(* ===== verification/GinRender.v ===== *)
(** * gin's [Context.String] behind the page cache

    [c.String(code, text)] sets the status through [Context.Status], which bypasses
    the [cachedWriter]; the text is written through [cachedWriter.WriteString]. *)

From stdpp Require Import gmap strings.
From Stdlib Require Import Strings.Byte.
From S2P Require Import Prelude LruInterface GoValues GoFmt Bytes.
From S2P Require Import InMemory InMemoryProps GenericProps GinCache GinProps.
Local Open Scope Z_scope.

(** gin: [bodyAllowedForStatus], [Context.Render] of a [render.String] without values. *)
Definition bodyAllowedForStatus (status : Z) : bool :=
  negb ((100 <=? status) && (status <=? 199) || (status =? 204) || (status =? 304)).

Definition plainContentType : string := "text/plain; charset=utf-8".

Definition ctx_String (code : Z) (text : string) : HandlerFunc :=
  _ ← call (WCtxStatus code);
  _ ← call (WHeaderDefault "Content-Type" plainContentType);
  if negb (bodyAllowedForStatus code) then call WWriteHeaderNow
  else
    r ← call (WWriteString text);
    match snd r with
    | Some err => Panic (Error err)
    | None => mret tt
    end.

Lemma header_ok_default h k v : CanonicalHeaderKey k = k -> header_ok h -> header_ok (hdr_Default h k v).
Proof.
  intros Hk Hh. unfold hdr_Default. assert (header_ok (<[k := [v]]> h)) as Hins.
  { intros k' vs. rewrite lookup_insert. case_decide; [subst; by intros [= <-]|apply Hh]. }
  by destruct (h !! k) as [[|v' vs]|].
Qed.

Lemma hdr_Get_default h k v k' : k <> CanonicalHeaderKey k' -> hdr_Get (hdr_Default h k v) k' = hdr_Get h k'.
Proof.
  intros Hk. unfold hdr_Get, hdr_Default. destruct (h !! k) as [[|v' vs]|]; [|done|]; by rewrite lookup_insert_ne.
Qed.

(** A page written by [c.String] through a [cachedWriter]: what is sent before the store
    is called, and that the store call is the last of it. *)
Section writing.
Context {E : Type -> Type} {T S : Type} `{StoreHandler E S, CacheStore E T} (clock : nat -> Z).
Implicit Types (w : world (hstate S)).

Lemma run_ctx_String_store (cw : cachedWriter (T := T)) code text l w :
  resp (w_state w) = new_response l false -> bodyAllowedForStatus code = true ->
  let h := hdr_Default (the_hdr (w_state w) l) "Content-Type" plainContentType in
  exists w4 lb, hs_store (w_state w4) = hs_store (w_state w) /\ w_tick w4 = w_tick w /\ w_log w4 = w_log w /\
    the_hdr (w_state w4) l = h /\ the_buf (w_state w4) lb = bytes_of_string text /\
    wire_head (resp (w_state w4)) = Some (status_of code, h) /\ wire_body (resp (w_state w4)) = bytes_of_string text /\
    forall w5, run clock (store_call (cs_Set (cw_store cw) (cw_key cw)
        (VResponse (mkResponse (cw_status cw) (Some l) (Some lb))) (cw_expire cw))) w4 = (Done None, w5) ->
      run clock (run_cached cw (ctx_String code text)) w = (Done tt, w5).
Proof.
  intros Hr Hbody h. unfold ctx_String. rewrite Hbody. cbn [negb].
  set (w1 := set_state w (put_resp (w_state w) (rw_WriteHeader (resp (w_state w)) code))).
  assert (resp (w_state w1) = mkResp l noWritten (status_of code) None [] false) as Hr1.
  { simpl. by rewrite Hr, WriteHeader_fresh. }
  set (w2 := set_state w1 (put_hdr (w_state w1) l h)).
  set (finish := fun r : Z * option error => match snd r with Some err => Panic (Error err) | None => mret tt end : HandlerFunc).
  set (b := bytes_of_string text). set (lb := fresh (dom (bufs (w_state w2)))).
  set (w3 := set_state w2 (put_resp (w_state w2) (after_write (w_state w2) b))).
  set (w4 := set_state w3 (put_buf (w_state w3) lb b)).
  assert (the_hdr (w_state w2) l = h) as Hh2 by (unfold the_hdr; simpl; by rewrite lookup_insert_eq).
  assert (after_write (w_state w2) b = mkResp l (Z.of_nat (length b)) (status_of code) (Some (status_of code, h)) b false) as Haw.
  { unfold after_write. change (resp (w_state w2)) with (resp (w_state w1)). rewrite Hr1. cbn [rw_header]. by rewrite Hh2. }
  assert (broken (resp (w_state w2)) = false) as Hb2 by (change (broken (resp (w_state w1)) = false); by rewrite Hr1).
  exists w4, lb. change (resp (w_state w4)) with (after_write (w_state w2) b). rewrite Haw.
  split; [done|]. split; [done|]. split; [done|]. split; [exact Hh2|].
  split; [unfold the_buf; simpl; by rewrite lookup_insert_eq|]. split; [done|]. split; [done|]. intros w5 Hset.
  transitivity (run clock (run_cached cw (_ ← call (WHeaderDefault "Content-Type" plainContentType);
    r ← call (WWriteString text); finish r)) w1); [done|].
  transitivity (run clock (x ← (r ← change_header (fun h => hdr_Default h "Content-Type" plainContentType); mret (r, cw));
    run_cached (snd x) (r ← call (WWriteString text); finish r)) w1); [done|].
  unfold change_header. rewrite run_bind, run_bind, run_PHeader, run_PHdr, Hr1. cbn [rw_header].
  change (the_hdr (w_state w1) l) with (the_hdr (w_state w) l). fold h.
  transitivity (run clock (x ← (r ← cw_WriteString cw text; mret (r, cw)); run_cached (snd x) (finish (fst x))) w2); [done|].
  unfold cw_WriteString. fold b. rewrite run_bind, run_bind, run_PWrite by exact Hb2. fold w3. cbn [snd].
  rewrite run_PHeader. change (resp (w_state w3)) with (after_write (w_state w2) b). rewrite Haw. cbn [rw_header].
  rewrite run_PNewBuf. change (bufs (w_state w3)) with (bufs (w_state w2)). fold lb. fold w4.
  by rewrite (run_bind_done _ _ _ _ _ _ Hset).
Qed.
End writing.

Section rendering.
Context {E : Type -> Type} {T S : Type} `{Handler E S, CacheStore E T, !PageStore E T S}.
Context (range_hdr : http_Header -> list (string * list string)) (clock : nat -> Z).
Context (range_perm : forall h, range_hdr h ≡ₚ map_to_list h).
Implicit Types (w : world (hstate S)) (t : T).

(** With a store that keeps pages. *)
Lemma run_ctx_String (cw : cachedWriter (T := T)) code text l w :
  resp (w_state w) = new_response l false -> pg_ok (cw_store cw) (hs_store (w_state w)) ->
  cw_expire cw = FOREVER -> bodyAllowedForStatus code = true ->
  let h := hdr_Default (the_hdr (w_state w) l) "Content-Type" plainContentType in
  exists w' lb, run clock (run_cached cw (ctx_String code text)) w = (Done tt, w') /\
    pg_has (cw_store cw) (cw_key cw) (mkResponse (cw_status cw) (Some l) (Some lb)) (hs_store (w_state w')) /\
    the_buf (w_state w') lb = bytes_of_string text /\ the_hdr (w_state w') l = h /\
    wire_head (resp (w_state w')) = Some (status_of code, h) /\
    wire_body (resp (w_state w')) = bytes_of_string text.
Proof.
  intros Hr Hok Hexp Hbody h. destruct (run_ctx_String_store clock cw code text l w Hr Hbody)
    as (w4 & lb & Hs & _ & _ & Hh & Hb & Hhead & Hwire & Hrun).
  change (hs_store (w_state w4)) with (w_state (inner w4)) in Hs. rewrite <- Hs in Hok.
  destruct (pg_set (cw_store cw) (cw_key cw) (mkResponse (cw_status cw) (Some l) (Some lb)) clock (inner w4) Hok) as (w5 & Hset & Hhas).
  exists (outer w4 w5), lb. split; [|done]. apply Hrun. by rewrite run_store_call, Hexp, Hset.
Qed.

(** The status of a rendered page is lost: a handler that sets headers (among
    them x-okay-to-cache) and calls [c.String(code, text)] answers the first request
    with [code], but the page is stored with status 0, so that the next request gets
    the same headers and text with status 200, whatever [code] was. *)
Theorem page_status_lost t handle2 req hs code text l l2 err v w (w0 : world S) :
  span_ctx (tracing (w_state w)) = true ->
  resp (w_state w) = new_response l false -> the_hdr (w_state w) l = ∅ -> l2 <> l ->
  run clock (cs_Get t (urlEscape PageCachePrefix (RequestURI req)) (VPtr (VResponse zero_response))) (inner w) =
    (Done (Some err, v), w0) -> pg_ok t (w_state w0) ->
  hdr_Get (headers_of hs ∅) "x-okay-to-cache" <> EmptyString ->
  bodyAllowedForStatus code = true ->
  let h := hdr_Default (headers_of hs ∅) "Content-Type" plainContentType in
  exists w1 w2, run clock (CachePage range_hdr t FOREVER (_ ← set_headers hs; ctx_String code text) req) w = (Done tt, w1) /\
    wire_head (resp (w_state w1)) = Some (status_of code, h) /\ wire_body (resp (w_state w1)) = bytes_of_string text /\
    run clock (CachePage range_hdr t FOREVER handle2 req) (set_state w1 (next_request (w_state w1) l2)) = (Done tt, w2) /\
    wire_head (resp (w_state w2)) = Some (200, h) /\ wire_body (resp (w_state w2)) = bytes_of_string text.
Proof.
  intros Htr Hr Hh Hne Hmiss Hok Hokay Hbody h.
  destruct (run_CachePage_miss range_hdr clock t (_ ← set_headers hs; ctx_String code text) req err v w w0 Htr Hmiss)
    as (wb & Hsb & Hdb & Hrb & Hpage).
  set (key := urlEscape PageCachePrefix (RequestURI req)) in *.
  destruct (run_set_headers clock (newCachedWriter t FOREVER key) hs (ctx_String code text) wb)
    as (wc & Hset & Hst & Hbf & Hresp & Hhdr & _).
  assert (the_hdr (w_state wb) l = ∅) as Hhb by (unfold the_hdr; by rewrite Hdb).
  rewrite Hrb, Hr in Hresp, Hhdr. cbn [rw_header new_response] in Hhdr. rewrite Hhb in Hhdr.
  destruct (run_ctx_String (newCachedWriter t FOREVER key) code text l wc)
    as (wd & lb & Hrun & Hhas & Hbuf & Hhd & Hhead & Hwire); [done|by rewrite Hst, Hsb|done|done|].
  rewrite Hhdr in Hhd, Hhead. fold h in Hhd, Hhead.
  destruct (Hpage wd) as (w1 & Hrun1 & Hs1 & Hd1 & Hb1 & Hr1); [by rewrite Hset, Hrun|].
  assert (the_hdr (w_state w1) l = h) as Hh1 by (unfold the_hdr; by rewrite Hd1).
  destruct (run_next_request range_hdr clock range_perm t handle2 req 0 l lb l2 w1) as (w2 & Hrun2 & Hhead2 & Hwire2).
  - rewrite Hs1. exact Hhas.
  - rewrite Hh1. unfold h. by rewrite hdr_Get_default.
  - rewrite Hh1. apply header_ok_default; [reflexivity|]. apply headers_of_ok. intros k vs. by rewrite lookup_empty.
  - done.
  - exists w1, w2. rewrite Hr1. split; [done|]. split; [done|]. split; [done|]. split; [exact Hrun2|].
    rewrite Hhead2, Hh1. split; [done|]. rewrite Hwire2. unfold the_buf. rewrite Hb1. exact Hbuf.
Qed.
End rendering.

Section witnesses.
(** A page that answers 404, then 200 from the cache. *)
Lemma page_status_lost_witness : exists w1 w2,
  run clk (CachePage by_key c2 FOREVER (_ ← set_headers [("x-okay-to-cache", "true")]; ctx_String 404 "no such page") req1) w_page = (Done tt, w1) /\
  fst <$> wire_head (resp (w_state w1)) = Some 404 /\
  run clk (CachePage by_key c2 FOREVER (Panic "not run") req1) (set_state w1 (next_request (w_state w1) 8)) = (Done tt, w2) /\
  fst <$> wire_head (resp (w_state w2)) = Some 200.
Proof.
  destruct (page_status_lost by_key clk by_key_perm c2 (Panic "not run") req1 [("x-okay-to-cache", "true")] 404 "no such page" 7 8
    ErrCacheMiss (VPtr (VResponse zero_response)) w_page
    (run clk (cs_Get c2 (urlEscape PageCachePrefix "/p?x=1") (VPtr (VResponse zero_response))) (inner w_page)).2)
    as (w1 & w2 & Hr1 & Hh1 & _ & Hr2 & Hh2 & _);
    [reflexivity|reflexivity|reflexivity|discriminate|vm_compute; reflexivity|apply w_empty_miss|discriminate|reflexivity|].
  exists w1, w2. split; [exact Hr1|]. split; [rewrite Hh1; reflexivity|]. split; [exact Hr2|rewrite Hh2; reflexivity].
Defined.
End witnesses.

## Instructions to follow
Whenever a line in the entries holds the word "split", copy that line.

## Completed exercise
  split; [done|]. split; [done|]. split; [done|]. split; [exact Hh2|].
  split; [unfold the_buf; simpl; by rewrite lookup_insert_eq|]. split; [done|]. split; [done|]. intros w5 Hset.
  exists (outer w4 w5), lb. split; [|done]. apply Hrun. by rewrite run_store_call, Hexp, Hset.
  - exists w1, w2. rewrite Hr1. split; [done|]. split; [done|]. split; [done|]. split; [exact Hrun2|].
    rewrite Hhead2, Hh1. split; [done|]. rewrite Hwire2. unfold the_buf. rewrite Hb1. exact Hbuf.
  exists w1, w2. split; [exact Hr1|]. split; [rewrite Hh1; reflexivity|]. split; [exact Hr2|rewrite Hh2; reflexivity].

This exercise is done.